Today I checked on my finished BLAST on Mox with my assembled C. bairdi transcriptome and the nt taxonomy database. It finished after three-ish days, and the file was large. However, all of the taxonomy cells were “N/A”. I made a GitHub Issue, and got some input and am now BLAST-ing again. Additionally, Sam posted a link for me to look into to get Order, Family, etc. taxonomy information on my next BLAST that I will get going before I leave for CA.

nt taxonomy BLAST: missing info

GitHub Issue 521

My output .tab file looked like this:
img

And another look in R (the script in the image was not saved as it is a copy of my original script):
img

I changed the export command to export BLASTDB=/gscratch/srlab/blastdbs/ncbi-nr-nt-20181114/, because this is where the nt and taxonomy databases exist.

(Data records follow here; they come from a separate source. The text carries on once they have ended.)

(* ===== verification/CacheTier.v ===== *)
(** internal/cache/manager.go: what every cache tier shares -- cache entries,
    tier statistics, and the [CacheTier] interface as a type class. *)
From S2P Require Import Prelude GoFloat Api.
Local Open Scope Z_scope.

Record CacheEntry := mkCacheEntry {
  ce_Key : string;
  ce_Value : bytes;
  ce_Size : Z;
  ce_CreatedAt : Z;
  ce_AccessedAt : Z;
  ce_AccessCount : Z;
  ce_TTL : Z;
  ce_Tier : string;
  ce_Metadata : gmap string string;
}.

Record TierStats := mkTierStats {
  ts_HitRate : float64;
  ts_MissRate : float64;
  ts_AvgLatency : Z;
  ts_Entries : Z;
  ts_UsedSize : Z;
  ts_MaxSize : Z;
  ts_Evictions : Z;
}.

(** The rates the three [Stats] methods compute from their counters. *)
Definition hitRates (hits misses : Z) : float64 * float64 :=
  let total := int64 (hits + misses) in
  if 0 <? total
  then (f64_div (float64_of_int hits) (float64_of_int total),
        f64_div (float64_of_int misses) (float64_of_int total))
  else (f64_zero, f64_zero).

Lemma hitRates_idle : hitRates 0 0 = (f64_zero, f64_zero).
Proof. reflexivity. Qed.
(* ===== verification/PrefixInsert.v ===== *)
(** [InsertPrefix] and [MatchPrefix] of the prefix cache (prefix.go): the
    blocks an insertion stores, and what the prefix tree can match. *)
From S2P Require Import Prelude GoFloat Api Sha256 CacheTier PrefixTree PrefixCache PrefixInv.
Local Open Scope Z_scope.

(** Settings as [NewPrefixCache] makes them out of int32 configuration fields. *)
Definition settings_ok `{QuantityOps} (st : PrefixSettings) : Prop :=
  0 < ps_blockSize st < 2 ^ 31 /\ 0 < ps_maxPrefixLen st < 2 ^ 31 /\ 0 < ps_minPrefixLen st < 2 ^ 31.
Definition config_ok `{QuantityOps} (cfg : PrefixCacheConfig) : Prop :=
  in_int32 (pcc_BlockSize cfg) /\ in_int32 (pcc_MaxPrefixLength cfg) /\ in_int32 (pcc_MinPrefixLength cfg).

(** Number of blocks of [n] tokens. *)
Definition num_blocks (n bs : Z) : Z := (n + bs - 1) / bs.

(** The byte of the KV cache at which the share of [pos] tokens ends. *)
Definition kv_cut (tokens : list Z) (kv : bytes) (pos : Z) : Z :=
  pos * Z.of_nat (length kv) / Z.of_nat (length tokens).

(** The hashes of the blocks stored from token [start] on. *)
Definition block_hashes (tokens : list Z) (bs start : Z) (n : nat) : list string :=
  map (fun j => hashTokens (take (Z.to_nat (start + bs * (Z.of_nat j + 1))) tokens)) (seq 0 n).

(** What a run of the insertion loop adds to the cache. *)
Record inserted `{QuantityOps} (blocks : list PrefixCacheBlock) (c c' : PrefixCache) : Prop := {
  ins_WF : WF c';
  ins_mu : pc_mu c' = pc_mu c;
  ins_settings : pc_settings c' = pc_settings c;
  ins_heap : pc_heap c' = pc_heap c ++ blocks;
  ins_content : forall k, content k c' =
    match last (filter (fun b => pb_Hash b = k) blocks) with
    | Some b => Some b
    | None => content k c
    end;
  ins_height : forall d, height_le (pc_root c) d -> (Z.to_nat (ps_blockSize (pc_settings c)) <= d)%nat ->
    height_le (pc_root c') d;
}.

Section facts.
Context `{QO : QuantityOps} `{GR : GoRuntime}.
Implicit Types (c : PrefixCache) (tokens : list Z) (kv : bytes).

Lemma NewPrefixCache_settings_ok cn tn size ttl cfg :
  (forall x, cfg = Some x -> config_ok x) ->
  settings_ok (pc_settings (NewPrefixCache cn tn size ttl cfg)).
Proof.
  intros Hcfg. unfold settings_ok. simpl. destruct cfg as [x|]; simpl; [|lia].
  destruct (Hcfg x eq_refl) as (? & ? & ?). unfold in_int32 in *.
  repeat case_match; lia.
Qed.

Lemma WF_NewPrefixCache cn tn size ttl cfg : WF (NewPrefixCache cn tn size ttl cfg).
Proof.
  constructor; simpl; try done; intros k; try (by intros ? H; rewrite lookup_empty in H);
    by rewrite ?lookup_empty.
Qed.

Lemma goSlice_ok {A} (l : list A) lo hi : 0 <= lo <= hi -> hi <= Z.of_nat (length l) ->
  goSlice l lo hi = Ret (take (Z.to_nat (hi - lo)) (drop (Z.to_nat lo) l)).
Proof. intros H1 H2. unfold goSlice. by rewrite decide_True. Qed.

Lemma goDiv_ok x y : 0 <= x -> 0 < y -> goDiv x y = Ret (x / y).
Proof.
  intros Hx Hy. unfold goDiv. rewrite decide_False by lia. by rewrite Z.quot_div_nonneg by lia.
Qed.

Lemma inserted_nil c : WF c -> inserted [] c c.
Proof. intros HWF. constructor; auto. by rewrite app_nil_r. Qed.

Lemma inserted_cons b blockTokens h blocks c c1 c' :
  WF c -> stored (pb_Hash b) b c c1 -> (length blockTokens <= Z.to_nat (ps_blockSize (pc_settings c)))%nat ->
  inserted blocks (insertIntoTree blockTokens h c1) c' -> inserted (b :: blocks) c c'.
Proof.
  intros HWF Hs Hlen [HWF' Hmu' Hst' Hh' Hct Hht].
  pose proof (fun k => stored_content _ _ _ _ k HWF Hs) as Hct1.
  destruct Hs as [HWF1 Hst Hrt Hmu Hh _ _]. simpl in *. constructor.
  - done.
  - congruence.
  - congruence.
  - rewrite Hh', Hh, <- app_assoc. done.
  - intros k. rewrite Hct. change (content k (insertIntoTree blockTokens h c1)) with (content k c1).
    rewrite Hct1, filter_cons. repeat case_decide; try done.
    rewrite last_cons. by destruct (last (filter _ blocks)).
  - intros d Hd Hbs. apply Hht; [|by rewrite Hst]. rewrite Hrt. apply height_le_insert; [done|lia].
Qed.

Lemma num_blocks_S n bs start len : 0 < bs -> start <= len -> Z.of_nat (S n) = num_blocks (len - start) bs ->
  start < len /\ Z.of_nat n = num_blocks (len - Z.min len (start + bs)) bs.
Proof.
  unfold num_blocks. intros Hbs Hle Hn.
  assert (start < len).
  { destruct (Z.eq_dec start len) as [->|]; [|lia].
    replace (len - len + bs - 1) with (bs - 1) in Hn by lia. rewrite Z.div_small in Hn by lia. lia. }
  split; [done|]. destruct (Z.min_spec len (start + bs)) as [[Hm ->]|[Hm ->]].
  - replace (len - start + bs - 1) with ((len - start - 1) + 1 * bs) in Hn by lia.
    rewrite Z.div_add, Z.div_small in Hn by lia. rewrite Z.sub_diag, Z.div_small; lia.
  - replace (len - start + bs - 1) with ((len - (start + bs) + bs - 1) + 1 * bs) in Hn by lia.
    rewrite Z.div_add in Hn by lia. lia.
Qed.

Lemma num_blocks_0 start len bs : 0 < bs -> start <= len -> Z.of_nat 0 = num_blocks (len - start) bs ->
  start = len.
Proof.
  unfold num_blocks. intros Hbs Hle Hn.
  destruct (Z.eq_dec start len) as [|Hne]; [done|]. exfalso.
  assert (1 <= (len - start + bs - 1) / bs); [|lia]. apply Z.div_le_lower_bound; lia.
Qed.

Lemma block_hashes_S tokens bs start n : 0 < bs -> 0 <= start ->
  block_hashes tokens bs start (S n) =
    hashTokens (take (Z.to_nat (start + bs)) tokens) ::
    block_hashes tokens bs (Z.min (Z.of_nat (length tokens)) (start + bs)) n.
Proof.
  intros Hbs Hst. unfold block_hashes. rewrite <- cons_seq. simpl. f_equal.
  - do 2 f_equal. lia.
  - rewrite <- seq_shift, map_map. apply map_ext. intros j. f_equal.
    destruct (Z.min_spec (Z.of_nat (length tokens)) (start + bs)) as [[Hm ->]|[Hm ->]].
    + rewrite !take_ge by nia. done.
    + f_equal. lia.
Qed.

(** The bytes between two cuts, telescoped. *)
Lemma kv_cut_slice kv lo hi : 0 <= lo <= hi ->
  take (Z.to_nat (hi - lo)) (drop (Z.to_nat lo) kv) ++ drop (Z.to_nat hi) kv = drop (Z.to_nat lo) kv.
Proof.
  intros H. replace (Z.to_nat hi) with (Z.to_nat lo + Z.to_nat (hi - lo))%nat by lia.
  rewrite <- drop_drop. apply take_drop.
Qed.

Lemma kv_cut_mono tokens kv a b : (0 < length tokens)%nat -> 0 <= a <= b -> b <= Z.of_nat (length tokens) ->
  0 <= kv_cut tokens kv a <= kv_cut tokens kv b /\ kv_cut tokens kv b <= Z.of_nat (length kv).
Proof.
  intros Ht Hab Hb. unfold kv_cut. split_and!.
  - apply Z.div_pos; nia.
  - apply Z.div_le_mono; nia.
  - apply Z.div_le_upper_bound; nia.
Qed.

Lemma insertBlocks_spec now tokens kv ttl n i start c :
  let st := pc_settings c in
  let len := Z.of_nat (length tokens) in
  WF c -> pc_mu c = false -> settings_ok st -> 0 <= start <= len -> len < 2 ^ 31 ->
  Z.of_nat (length kv) < 2 ^ 32 -> Z.of_nat n = num_blocks (len - start) (ps_blockSize st) ->
  (0 < length tokens)%nat ->
  exists c' blocks, insertBlocks now tokens kv ttl n i start c = Ret (c', Ok tt) /\
    inserted blocks c c' /\
    concat (pb_KVCache <$> blocks) = drop (Z.to_nat (kv_cut tokens kv start)) kv /\
    pb_Hash <$> blocks = block_hashes tokens (ps_blockSize st) start n.
Proof.
  revert i start c. induction n as [|n IH]; intros i start c st len HWF Hmu Hok Hst Hlen Hkv Hn Hpos;
    cbn [insertBlocks]; fold st; fold len.
  - exists c, []. split_and!; [done | by apply inserted_nil | | done].
    destruct Hok as (? & _ & _). apply num_blocks_0 in Hn; [|lia|lia]. subst start.
    unfold kv_cut. fold len. rewrite (Z.mul_comm len), Z.div_mul by lia. rewrite Nat2Z.id, drop_all. done.
  - destruct (Hok) as (Hbs & _ & _).
    destruct (num_blocks_S _ _ _ _ (proj1 Hbs) (proj2 Hst) Hn) as [Hlt Hn'].
    rewrite (int64_id (start + ps_blockSize st)) by (unfold in_int64; lia).
    set (e := if len <? start + ps_blockSize st then len else start + ps_blockSize st).
    assert (He : e = Z.min len (start + ps_blockSize st)).
    { unfold e. destruct (Z.ltb_spec len (start + ps_blockSize st)); lia. }
    destruct (kv_cut_mono tokens kv start e) as [Hcut1 Hcut2]; [done|lia|lia|].
    rewrite (goSlice_ok tokens start e) by lia. rewrite (goSlice_ok tokens 0 e) by lia.
    rewrite !int64_id by (unfold in_int64; nia). rewrite !goDiv_ok by nia.
    change (start * Z.of_nat (length kv) / len) with (kv_cut tokens kv start).
    change (e * Z.of_nat (length kv) / len) with (kv_cut tokens kv e). cbn [mbind outcome_bind].
    rewrite (goSlice_ok kv) by lia. simpl. rewrite Z.sub_0_r, drop_0.
    set (bKV := take _ (drop _ kv)). set (bTok := take _ (drop (Z.to_nat start) tokens)).
    destruct (Set_spec (now i) (hashTokens (take (Z.to_nat e) tokens)) bKV ttl c HWF Hmu)
      as (c1 & -> & Hs). simpl.
    pose proof Hs as [HWF1 Hst1 _ Hmu1 _ _ _].
    edestruct (IH (S i) e (insertIntoTree bTok (hashTokens (take (Z.to_nat e) tokens)) c1))
      as (c' & blocks & -> & Hins & Hkvs & Hhs); simpl; rewrite ?Hst1; fold st; fold len; try done.
    + by eapply WF_frame, HWF1.
    + congruence.
    + lia.
    + by rewrite He.
    + exists c', (newBlock (now i) (hashTokens (take (Z.to_nat e) tokens)) bKV ttl c :: blocks).
      split_and!; [done | | |].
      * eapply inserted_cons; [exact HWF | exact Hs | | exact Hins].
        unfold bTok. rewrite length_take. fold st. lia.
      * csimpl. rewrite Hkvs. unfold bKV. apply kv_cut_slice. done.
      * csimpl. rewrite block_hashes_S by lia. fold len. rewrite <- He. f_equal; [|].
        -- unfold newBlock. simpl. f_equal. rewrite He.
           destruct (Z.min_spec len (start + ps_blockSize st)) as [[Hm ->]|[Hm ->]]; [|done].
           rewrite !take_ge by lia. done.
        -- rewrite Hhs. simpl. by rewrite Hst1.
Qed.
End facts.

Re-running BLAST now, and it will be done in a couple of days.

BLAST nt taxonomy with Order tax infor

GitHub Issue 513

Currently, the output format is: -outfmt "6 qseqid sseqid evalue bitscore staxids sscinames scomnames sskingdoms" \, but I want to add more specific information like Order (DecaPod) and maybe Family.

URL to where I can find the information to do this as provided by Sam: ftp://ftp.ncbi.nih.gov/pub/taxonomy/taxdump_readme.txt

Will work on this this week so that it will be running before I get on my plane Friday.